Zero-config automatic instrumentation for LangChain
LLM-specific UI for prompt debugging and dataset comparison
Built-in evaluation workflows and A/B testing

Cons:

Vendor lock-in to LangChain architecture
Additional cost on top of LLM API fees
Limited customization of trace data structure

OpenTelemetry offers vendor neutrality but requires more setup:

Pros:

Send traces to any backend (DataDog, New Relic, Grafana)
Standardized LLM semantic conventions
No vendor lock-in, full control over data

Cons:

Manual instrumentation for non-standard LLM workflows
Generic observability UIs lack LLM-specific debugging features
More complex setup and configuration

Correctness vs. Cost Trade-offs

Comprehensive tracing captures every prompt and response, but storage costs scale with volume:

Trace Sampling Rate	Monthly Cost (100K requests)	Debug Capability
100% (all traces)	$200-500	Full debugging
10% (sample)	$20-50	Statistical analysis only
1% (errors + sample)	$5-15	Error debugging only

Failure Modes:

Sampling bias: Critical edge cases missed in sampled data
Storage explosion: Full prompt/response traces consume 10x more space than HTTP logs
Privacy leaks: Traces contain user data and proprietary prompts

Mitigation Strategies:

# Adaptive sampling based on error rates and costs
def get_sampling_rate(error_rate: float, daily_cost: float) -> float:
    if error_rate > 0.05:  # High error rate
        return 1.0  # Sample everything
    elif daily_cost > 1000:  # High cost
        return 0.1  # Sample 10%  
    else:
        return 0.05  # Standard 5% sampling

🧭 Decision Guide: Choosing Your LLM Observability Stack

Situation	Recommendation
Use LangSmith when	Building with LangChain, need rapid prototyping, team < 10 developers, budget allows vendor tooling
Use OpenTelemetry when	Multi-vendor setup, existing OTel infrastructure, need custom trace backends, compliance requirements
Use LangFuse when	Self-hosted requirements, open-source preference, custom evaluation metrics, cost optimization priority
Alternative approaches	DataDog APM + custom LLM metrics, Grafana + Prometheus for metrics-only, ELK stack for log-centric debugging
Edge cases	High-security environments (air-gapped deployments), extreme scale (1M+ requests/day), multi-cloud architectures

🧪 Practical Examples: Instrumenting a LangChain Agent with LangSmith

Example 1: Customer Support Agent with Tool Usage

import os
from langchain.agents import AgentExecutor, create_openai_functions_agent
from langchain.chat_models import ChatOpenAI
from langchain.prompts import ChatPromptTemplate  
from langchain.tools import Tool
from langsmith import traceable
import requests

# Enable LangSmith tracing
os.environ["LANGCHAIN_TRACING_V2"] = "true"
os.environ["LANGCHAIN_API_KEY"] = "your_langsmith_key"
os.environ["LANGCHAIN_PROJECT"] = "customer-support-agent"

@traceable
def search_knowledge_base(query: str) -> str:
    """Search internal knowledge base for support articles."""
    response = requests.post("http://kb-api:8000/search", {
        "query": query,
        "max_results": 3
    })
    articles = response.json()["articles"]

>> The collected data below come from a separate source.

(** ** Claims about the department seeder *)

Lemma insert_department_step (department : value) (w : World St) :
  insert_department execute department w =
  match py_getitem department "dpmt_name" with
  | Raise e => (tt, report e w)
  | Ok name =>
      let request := Insert "camp_dpmt" [("dpmt_name", name)] in
      let (r, st) := execute request (backend w) in
      let w1 := record_call request r st w in
      match department_answer r with
      | Raise e => (tt, report e w1)
      | Ok data => (tt, print (PrintValue data) w1)
      end
  end.
Proof.
  unfold insert_department, try_except, bindM, remote, lift, say, department_answer,
    response_data.
  destruct (py_getitem department "dpmt_name") as [name|e]; [|reflexivity].
  destruct (execute _ (backend w)) as [r st].
  destruct r as [e | [data|]]; reflexivity.
Qed.

Lemma entry_name_getitem (department name : value) :
  entry_name department = Some name -> py_getitem department "dpmt_name" = Ok name.
Proof.
  destruct department; try discriminate. simpl. intros ->. reflexivity.
Qed.

(** C9: the department seeder issues, for every department entry in
    order, exactly one remote insert, into camp_dpmt, whose body is
    {"dpmt_name": the entry's dpmt_name}.  Every failed insert leaves
    exactly one line on the error stream and nothing else does; a
    backend-reported error leaves one API ERROR line, after which the
    seeder goes on with the next entry.  The seeder raises nothing. *)
Theorem C9_department_seeder (departments names : list value) (w : World St) :
  map entry_name departments = map Some names ->
  (exists new,
     remote_calls (snd (seed_departments execute departments w)) = remote_calls w ++ new
     /\ map fst new = map (fun name => Insert "camp_dpmt" [("dpmt_name", name)]) names
     /\ stderr (snd (seed_departments execute departments w)) =
        stderr w ++ flat_map (fun cr => failure_lines (department_answer (snd cr))) new)
  /\ (forall department name rest message st,
        departments = department :: rest ->
        entry_name department = Some name ->
        execute (Insert "camp_dpmt" [("dpmt_name", name)]) (backend w)
        = (Raises (APIError message), st) ->
        seed_departments execute departments w =
        seed_departments execute rest
          (print_err (API_ERROR_DETECTED message)
             (record_call (Insert "camp_dpmt" [("dpmt_name", name)])
                          (Raises (APIError message)) st w))).
Proof.
  intros Hnames. split.
  - revert names w Hnames.
    induction departments as [|department rest IH]; intros names w Hnames.
    + destruct names; [|discriminate]. exists []. cbn. rewrite !app_nil_r. auto.
    + destruct names as [|name names]; [discriminate|].
      cbn [map] in Hnames. injection Hnames as Hname Hrest.
      cbn [seed_departments]. rewrite insert_department_step.
      rewrite (entry_name_getitem _ Hname). cbn zeta.
      destruct (execute _ (backend w)) as [r st].
      set (request := Insert "camp_dpmt" [("dpmt_name", name)]).
      destruct (department_answer r) as [data|e] eqn:Ha.
      * destruct (IH names (print (PrintValue data) (record_call request r st w)) Hrest)
          as [new [Hcalls [Hrows Herr]]].
        exists ((request, r) :: new). split; [|split].
        -- rewrite Hcalls. cbn [print record_call remote_calls].
           rewrite <- app_assoc. reflexivity.
        -- cbn [map fst]. rewrite Hrows. reflexivity.
        -- rewrite Herr. cbn [flat_map snd]. rewrite Ha. reflexivity.
      * destruct (IH names (report e (record_call request r st w)) Hrest)
          as [new [Hcalls [Hrows Herr]]].
        exists ((request, r) :: new). split; [|split].
        -- rewrite Hcalls. cbn [report print_err record_call remote_calls].
           rewrite <- app_assoc. reflexivity.
        -- cbn [map fst]. rewrite Hrows. reflexivity.
        -- rewrite Herr. cbn [flat_map snd]. rewrite Ha.
           cbn [report print_err record_call stderr failure_lines].
           rewrite <- app_assoc. reflexivity.
  - intros department name rest message st -> Hname Hexec.
    cbn [seed_departments]. rewrite insert_department_step.
    rewrite (entry_name_getitem _ Hname). cbn zeta. rewrite Hexec. reflexivity.
Qed.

    # LangSmith captures this function's inputs/outputs automatically
    return "\n".join([f"Article: {a['title']}\n{a['content']}" for a in articles])

@traceable  
def get_order_status(order_id: str) -> str:
    """Fetch current order status from order management system."""
    response = requests.get(f"http://orders-api:8000/orders/{order_id}")
    order = response.json()

    return f"Order {order_id}: Status = {order['status']}, Expected delivery = {order['delivery_date']}"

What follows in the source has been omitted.